Keywords: bulimia nervosa, mindfulness and acceptance-based treatment, treatment outcomes
1 |. INTRODUCTION
Mindfulness- and acceptance-based treatments (MABTs) such as Acceptance and Commitment Therapy (ACT), and Dialectical Behavior Therapy (DBT) have become a commonly used treatment technique for eating disorders (EDs). MABTs integrate traditional behavioral therapies with psychological strategies such as distress tolerance, mindful awareness, emotion modulation, and values-based decision making to facilitate behavior change (Baumeister, Heatherton, & Tice, 1994; Forman & Butryn, 2015; Shapiro, Carlson, Astin, & Freedman, 2006; Zimmerman, 2000). MABTs have quickly become one of the most frequently used treatments in clinical practice for EDs (Linardon, Fairburn, Fitzsimmons-Craft, Wilfley, & Brennan, 2017) and preliminary evidence supports the efficacy of MABTs for EDs like bulimia nervosa (BN) and binge eating disorder (BED) (Godfrey, Gallo, & Afari, 2015; Katterman, Kleinman, Hood, Nackers, & Corsica, 2014; Linardon, Fairburn, et al., 2017), with recent meta-analyses showing moderate-to-large improvements in primary outcomes (i.e., global eating pathology, remission, and binge eating frequency; (Linardon, Fairburn, et al., 2017). However, Cognitive Behavioral Therapy (CBT) remains the recommended first-line treatment for BN (American Psychiatric Association, 2006). Further research is needed on MABTs, including to direct comparison of outcomes from MABTs versus CBT.
To date, the vast majority of MABT trials for EDs are either open trials or small randomized controlled trials (RCTs) that compared an MABT condition to a wait-list control, treatment-as-usual, or a minimally active treatment condition.
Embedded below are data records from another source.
(** C1 does not hold of the code: where the tokens end and a value must
    follow, as after [set x =] or [struct{a=], [parse_value] reads the type
    of the [None] that [peek] returned, and what is raised is an
    AttributeError, which is no SyntaxError; [consume], at the end of the
    input, raises the SyntaxError that the claim names. *)
Theorem C1_end_of_input_where_a_value_must_follow :
  parse_tokens [mkToken SET (lit "set"); mkToken IDENT (lit "x");
                mkToken EQUAL (lit "=")]
  = Raise none_has_no_type
  /\ main_tree (lit "set x =") = Raise none_has_no_type
  /\ main_tree (lit "struct{a=") = Raise none_has_no_type
  /\ (forall msg, none_has_no_type <> SyntaxError msg)
  /\ main_tree (lit "struct{a=1.0") = Raise end_of_input
  /\ main_tree (lit "set x") = Raise end_of_input.
Proof.
  vm_compute. repeat split; try reflexivity. intros msg H. discriminate H.
Qed.

(** * Further properties *)

(** ** List literals *)

(** A value begins with a token of one of five types. *)
Lemma parse_value_starts fuel p v p' :
  parse_value fuel p = Ok (v, p') ->
  exists tok, peek p = Some tok /\ starts_value (type tok) = true.
Proof.
  destruct fuel as [|fuel]; [discriminate|]. rewrite parse_value_S.
  destruct (peek p) as [tok|]; [|discriminate].
  intro H. exists tok. split; [reflexivity|].
  destruct (type tok); try discriminate; reflexivity.
Qed.

Lemma returns_value_more_before p v p' closing :
  returns_value p v p' -> starts_value closing = false ->
  more_before closing p = true.
Proof.
  intros [fuel H] Hc. apply parse_value_starts in H.
  destruct H as (tok & Hp & Hs). unfold more_before. rewrite Hp.
  destruct (type tok), closing; try discriminate; reflexivity.
Qed.

(** The loop of [parse_list] reads values up to a token that is [)] or
    up to the end, and appends them in order. *)
Lemma parse_list_loop_items fuel :
  forall p items items' p',
    parse_list_loop fuel p items = Ok (items', p') ->
    exists vs,
      list_items p vs p' /\ more_before RPAREN p' = false
      /\ items' = items ++ vs.
Proof.
  induction fuel as [|fuel IH]; intros p items items' p' H; [discriminate|].
  rewrite parse_list_loop_S in H.
  destruct (more_before RPAREN p) eqn:Hm.
  - destruct (parse_value fuel p) as [[v p1]| |] eqn:V; try discriminate.
    simpl in H. destruct (IH _ _ _ _ H) as (vs & Hi & Hend & ->).
    exists (v :: vs). split; [|split]; auto.
    + apply (items_cons p v p1 vs p'); [exists fuel; exact V|exact Hi].
    + rewrite <- app_assoc. reflexivity.
  - inversion H; subst. exists []. split; [constructor|].
    split; [exact Hm|]. rewrite app_nil_r. reflexivity.
Qed.

Lemma items_parse_list_loop p vs p' :
  list_items p vs p' ->
  more_before RPAREN p' = false ->
  forall fuel items,
    3 * remaining p + 3 <= fuel ->
    parse_list_loop fuel p items = Ok (items ++ vs, p').
Proof.
  induction 1 as [p|p v p1 vs p' R Hi IH]; intros Hend fuel items Hf;
    (destruct fuel as [|fuel]; [lia|]); rewrite parse_list_loop_S.
  - rewrite Hend, app_nil_r. reflexivity.
  - rewrite (returns_value_more_before p v p1 RPAREN R eq_refl).
    rewrite (returns_value_with fuel p v p1 R) by lia. simpl.
    destruct R as [f R]. apply parse_value_remaining in R.
    rewrite (IH Hend fuel (items ++ [v])) by lia.
    rewrite <- app_assoc. reflexivity.
Qed.

(** X1: [parse_list] returns exactly on ['(list' Value* ')']: the token
    [(list], any number of values with nothing between them, and the token
    [)]; the result is the list of the values in the order of the text,
    the cursor after the [)].  [parse_value] on a LIST token is this
    call. *)
Theorem X1_list_is_values_in_order :
  (forall p v p',
      (exists fuel, parse_list fuel p = Ok (v, p')) <->
      exists t_list vs p2 t_rparen,
        token_at p 0 LIST t_list
        /\ list_items (move 1 p) vs p2
        /\ token_at p2 0 RPAREN t_rparen
        /\ v = VList vs /\ p' = advance p2)
  /\ (forall fuel p tok,
         peek p = Some tok -> type tok = LIST ->
         parse_value (S fuel) p = parse_list fuel p).
Proof.
  split.
  - intros p v p'. split.
    + intros [[|fuel] H]; [discriminate|]. rewrite parse_list_S in H.
      destruct (consume (Some LIST) p) as [[t p1]| |] eqn:C1;
        try discriminate. simpl in H.
      destruct (parse_list_loop fuel p1 []) as [[items p2]| |] eqn:L;
        try discriminate. simpl in H.
      destruct (consume (Some RPAREN) p2) as [[t' p3]| |] eqn:C2;
        try discriminate. inversion H; subst v p'.
      apply consume_token_at in C1. destruct C1 as [T1 ->].
      apply consume_token_at in C2. destruct C2 as [T2 ->].
      apply parse_list_loop_items in L. destruct L as (vs & Hi & _ & ->).
      exists t, vs, p2, t'. simpl. auto 6.
    + intros (t & vs & p2 & t' & T1 & Hi & T2 & -> & ->).
      exists (S (3 * remaining p + 3)). rewrite parse_list_S.
      rewrite (token_at_consume LIST p t T1). simpl.
      rewrite (items_parse_list_loop _ _ _ Hi).
      * simpl. rewrite (token_at_consume RPAREN p2 t' T2). reflexivity.
      * rewrite (more_before_token_at p2 RPAREN RPAREN t' T2). reflexivity.
      * unfold remaining, move. simpl. lia.
  - intros fuel p tok Hp Ht. rewrite parse_value_S, Hp, Ht. reflexivity.
Qed.

Lemma X1_witness :
  exists t_list vs p2 t_rparen,
    token_at
      (Parser_init [mkToken LIST (lit "(list"); mkToken STRING (lit "'a'");
                    mkToken LIST (lit "(list"); mkToken RPAREN (lit ")");
                    mkToken RPAREN (lit ")")]) 0 LIST t_list
    /\ list_items
         (move 1
            (Parser_init [mkToken LIST (lit "(list");
                          mkToken STRING (lit "'a'");
                          mkToken LIST (lit "(list");
                          mkToken RPAREN (lit ")");
                          mkToken RPAREN (lit ")")])) vs p2
    /\ token_at p2 0 RPAREN t_rparen
    /\ VList [VStr (lit "a"); VList []] = VList vs
    /\ mkParser [mkToken LIST (lit "(list"); mkToken STRING (lit "'a'");
                 mkToken LIST (lit "(list"); mkToken RPAREN (lit ")");
                 mkToken RPAREN (lit ")")] 5 []
       = advance p2.
Proof.
  apply (proj1 (proj1 X1_list_is_values_in_order _ _ _)).
  exists 10. reflexivity.
Defined.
While a small number of trials have shown comparable efficacy for an MABT when compared directly to CBT (Chen et al., 2017; Navarro-Haro et al., 2018; Wonderlich et al., 2014), they were limited by: (a) use of a non-standard length/dose of CBT (e.g., guided self-help CBT, partial hospitalization format; (Chen et al., 2017; Navarro-Haro et al., 2018; Peterson et al., 2020); (b) sample specific characteristics (e.g., including only individuals who also had co-morbid borderline personality disorder; (Navarro-Haro et al., 2018); and/or (c) use of an uncommon form of MABT (e.g., integrative cognitive affect therapy; (Peterson et al., 2020; Wonderlich et al., 2014). To the best of our knowledge, no study has compared an individual, outpatient MABT based on the most widely used MABT treatments (e.g., ACT and DBT), to individual, outpatient CBT.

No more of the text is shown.